• **DESCRIPTION OF THE TASK**: Scan the records below for the line with "VTime y => Z.eqb x y" and the line with "(** [MultipleResultsError] is". Repeat those two lines and every line between them exactly, and nothing else.

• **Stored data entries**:
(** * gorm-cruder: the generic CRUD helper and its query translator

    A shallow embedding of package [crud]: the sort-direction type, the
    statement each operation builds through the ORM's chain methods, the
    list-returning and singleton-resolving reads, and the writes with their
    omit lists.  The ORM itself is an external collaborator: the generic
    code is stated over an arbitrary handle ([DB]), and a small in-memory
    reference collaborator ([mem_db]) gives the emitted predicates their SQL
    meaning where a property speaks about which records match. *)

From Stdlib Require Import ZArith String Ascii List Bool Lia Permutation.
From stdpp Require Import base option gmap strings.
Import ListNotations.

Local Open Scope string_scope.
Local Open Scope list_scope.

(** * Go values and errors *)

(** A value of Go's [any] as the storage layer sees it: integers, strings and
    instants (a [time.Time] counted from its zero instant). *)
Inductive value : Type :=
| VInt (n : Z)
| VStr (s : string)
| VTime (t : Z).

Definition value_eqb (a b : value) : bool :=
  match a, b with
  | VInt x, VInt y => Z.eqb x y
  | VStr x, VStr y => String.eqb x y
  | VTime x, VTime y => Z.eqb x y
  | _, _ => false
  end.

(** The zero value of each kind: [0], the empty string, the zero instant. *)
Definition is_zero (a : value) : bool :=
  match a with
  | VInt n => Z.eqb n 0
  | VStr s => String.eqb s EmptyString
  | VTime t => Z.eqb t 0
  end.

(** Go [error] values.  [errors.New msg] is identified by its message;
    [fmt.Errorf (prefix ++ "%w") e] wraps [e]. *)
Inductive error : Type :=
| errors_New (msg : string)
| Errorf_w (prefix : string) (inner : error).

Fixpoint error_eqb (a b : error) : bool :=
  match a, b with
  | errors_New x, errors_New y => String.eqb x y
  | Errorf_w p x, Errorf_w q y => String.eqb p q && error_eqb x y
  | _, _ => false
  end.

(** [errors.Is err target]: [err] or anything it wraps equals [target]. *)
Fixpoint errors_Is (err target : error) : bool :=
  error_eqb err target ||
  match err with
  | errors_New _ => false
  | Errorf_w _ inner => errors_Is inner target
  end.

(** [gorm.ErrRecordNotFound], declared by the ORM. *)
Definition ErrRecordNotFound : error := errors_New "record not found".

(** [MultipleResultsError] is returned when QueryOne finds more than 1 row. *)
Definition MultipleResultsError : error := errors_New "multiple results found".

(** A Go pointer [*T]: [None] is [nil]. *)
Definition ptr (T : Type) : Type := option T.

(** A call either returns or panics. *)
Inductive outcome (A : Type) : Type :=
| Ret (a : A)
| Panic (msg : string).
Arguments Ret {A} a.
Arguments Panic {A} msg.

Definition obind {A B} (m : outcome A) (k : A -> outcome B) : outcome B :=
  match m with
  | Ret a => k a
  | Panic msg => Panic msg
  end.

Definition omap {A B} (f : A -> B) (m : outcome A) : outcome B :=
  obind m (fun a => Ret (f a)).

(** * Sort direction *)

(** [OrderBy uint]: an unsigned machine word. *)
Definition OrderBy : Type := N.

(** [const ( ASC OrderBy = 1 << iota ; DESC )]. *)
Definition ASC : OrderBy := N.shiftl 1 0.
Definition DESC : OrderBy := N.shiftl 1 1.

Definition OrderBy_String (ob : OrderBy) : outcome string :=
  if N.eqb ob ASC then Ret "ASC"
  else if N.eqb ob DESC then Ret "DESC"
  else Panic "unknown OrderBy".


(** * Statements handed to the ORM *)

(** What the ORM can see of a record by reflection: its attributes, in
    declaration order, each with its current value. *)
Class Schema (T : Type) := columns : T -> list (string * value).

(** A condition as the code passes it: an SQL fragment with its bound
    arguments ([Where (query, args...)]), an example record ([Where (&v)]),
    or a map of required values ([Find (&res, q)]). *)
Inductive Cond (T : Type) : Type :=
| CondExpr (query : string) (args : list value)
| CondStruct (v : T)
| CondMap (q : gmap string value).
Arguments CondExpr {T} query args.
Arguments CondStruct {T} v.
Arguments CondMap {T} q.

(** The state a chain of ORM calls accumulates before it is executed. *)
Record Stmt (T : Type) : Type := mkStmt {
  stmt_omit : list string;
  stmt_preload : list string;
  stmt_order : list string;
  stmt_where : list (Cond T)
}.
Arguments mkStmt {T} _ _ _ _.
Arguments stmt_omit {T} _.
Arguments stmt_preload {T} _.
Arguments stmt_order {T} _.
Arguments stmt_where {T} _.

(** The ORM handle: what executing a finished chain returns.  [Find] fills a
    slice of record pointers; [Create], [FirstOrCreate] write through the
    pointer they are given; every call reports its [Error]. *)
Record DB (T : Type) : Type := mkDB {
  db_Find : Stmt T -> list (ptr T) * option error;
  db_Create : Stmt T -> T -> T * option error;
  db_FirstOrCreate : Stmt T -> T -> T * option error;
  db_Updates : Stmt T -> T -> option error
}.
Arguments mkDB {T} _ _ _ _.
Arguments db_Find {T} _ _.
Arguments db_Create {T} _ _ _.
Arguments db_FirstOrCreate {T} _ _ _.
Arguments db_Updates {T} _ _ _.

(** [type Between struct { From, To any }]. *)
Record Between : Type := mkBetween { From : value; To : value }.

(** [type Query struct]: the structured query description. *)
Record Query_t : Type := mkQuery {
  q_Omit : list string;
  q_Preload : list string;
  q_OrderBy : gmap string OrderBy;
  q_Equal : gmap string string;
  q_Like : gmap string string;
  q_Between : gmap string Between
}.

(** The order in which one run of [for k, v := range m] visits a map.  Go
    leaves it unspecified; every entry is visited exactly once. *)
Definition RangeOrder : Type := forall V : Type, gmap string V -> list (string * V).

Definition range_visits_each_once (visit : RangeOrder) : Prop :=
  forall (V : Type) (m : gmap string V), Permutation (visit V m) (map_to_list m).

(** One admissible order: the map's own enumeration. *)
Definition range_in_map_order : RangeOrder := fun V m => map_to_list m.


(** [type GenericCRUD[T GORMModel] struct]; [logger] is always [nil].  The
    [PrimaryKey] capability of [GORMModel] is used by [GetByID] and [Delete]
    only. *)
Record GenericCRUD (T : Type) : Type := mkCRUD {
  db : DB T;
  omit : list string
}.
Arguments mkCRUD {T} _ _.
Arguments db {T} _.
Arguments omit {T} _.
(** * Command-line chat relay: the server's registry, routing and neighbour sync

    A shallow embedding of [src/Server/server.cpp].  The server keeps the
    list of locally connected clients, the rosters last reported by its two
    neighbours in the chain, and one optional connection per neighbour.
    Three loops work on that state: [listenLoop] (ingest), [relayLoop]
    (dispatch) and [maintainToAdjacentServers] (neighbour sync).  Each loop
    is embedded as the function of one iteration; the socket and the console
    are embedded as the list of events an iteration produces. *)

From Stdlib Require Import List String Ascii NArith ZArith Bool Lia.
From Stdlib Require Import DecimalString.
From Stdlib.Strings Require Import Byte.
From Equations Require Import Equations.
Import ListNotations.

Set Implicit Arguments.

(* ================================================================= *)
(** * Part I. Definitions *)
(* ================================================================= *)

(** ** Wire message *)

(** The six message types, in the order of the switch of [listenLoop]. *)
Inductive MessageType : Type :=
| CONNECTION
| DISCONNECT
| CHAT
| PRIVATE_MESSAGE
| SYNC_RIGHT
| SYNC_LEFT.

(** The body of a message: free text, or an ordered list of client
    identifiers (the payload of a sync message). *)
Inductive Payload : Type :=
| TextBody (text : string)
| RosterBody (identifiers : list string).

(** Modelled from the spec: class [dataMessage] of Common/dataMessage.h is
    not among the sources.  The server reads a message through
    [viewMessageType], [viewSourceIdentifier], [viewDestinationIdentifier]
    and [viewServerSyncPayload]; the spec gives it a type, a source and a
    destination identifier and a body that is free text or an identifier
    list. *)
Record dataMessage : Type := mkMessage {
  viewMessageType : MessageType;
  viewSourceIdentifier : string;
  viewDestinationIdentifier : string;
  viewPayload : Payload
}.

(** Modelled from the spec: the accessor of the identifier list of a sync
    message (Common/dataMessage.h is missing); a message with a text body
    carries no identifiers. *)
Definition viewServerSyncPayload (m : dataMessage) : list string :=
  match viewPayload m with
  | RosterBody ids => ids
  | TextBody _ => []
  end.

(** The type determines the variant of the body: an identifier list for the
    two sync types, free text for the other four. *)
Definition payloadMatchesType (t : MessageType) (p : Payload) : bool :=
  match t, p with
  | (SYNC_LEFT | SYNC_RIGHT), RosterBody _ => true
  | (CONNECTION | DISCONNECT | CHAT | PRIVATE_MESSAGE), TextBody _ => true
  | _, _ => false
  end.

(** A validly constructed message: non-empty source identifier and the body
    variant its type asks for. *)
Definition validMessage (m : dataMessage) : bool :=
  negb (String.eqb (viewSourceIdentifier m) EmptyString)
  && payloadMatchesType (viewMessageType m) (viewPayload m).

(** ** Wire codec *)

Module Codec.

• **TASK ANSWER**:
  | VTime x, VTime y => Z.eqb x y
  | _, _ => false
  end.

(** The zero value of each kind: [0], the empty string, the zero instant. *)
Definition is_zero (a : value) : bool :=
  match a with
  | VInt n => Z.eqb n 0
  | VStr s => String.eqb s EmptyString
  | VTime t => Z.eqb t 0
  end.

(** Go [error] values.  [errors.New msg] is identified by its message;
    [fmt.Errorf (prefix ++ "%w") e] wraps [e]. *)
Inductive error : Type :=
| errors_New (msg : string)
| Errorf_w (prefix : string) (inner : error).

Fixpoint error_eqb (a b : error) : bool :=
  match a, b with
  | errors_New x, errors_New y => String.eqb x y
  | Errorf_w p x, Errorf_w q y => String.eqb p q && error_eqb x y
  | _, _ => false
  end.

(** [errors.Is err target]: [err] or anything it wraps equals [target]. *)
Fixpoint errors_Is (err target : error) : bool :=
  error_eqb err target ||
  match err with
  | errors_New _ => false
  | Errorf_w _ inner => errors_Is inner target
  end.

(** [gorm.ErrRecordNotFound], declared by the ORM. *)
Definition ErrRecordNotFound : error := errors_New "record not found".

(** [MultipleResultsError] is returned when QueryOne finds more than 1 row. *)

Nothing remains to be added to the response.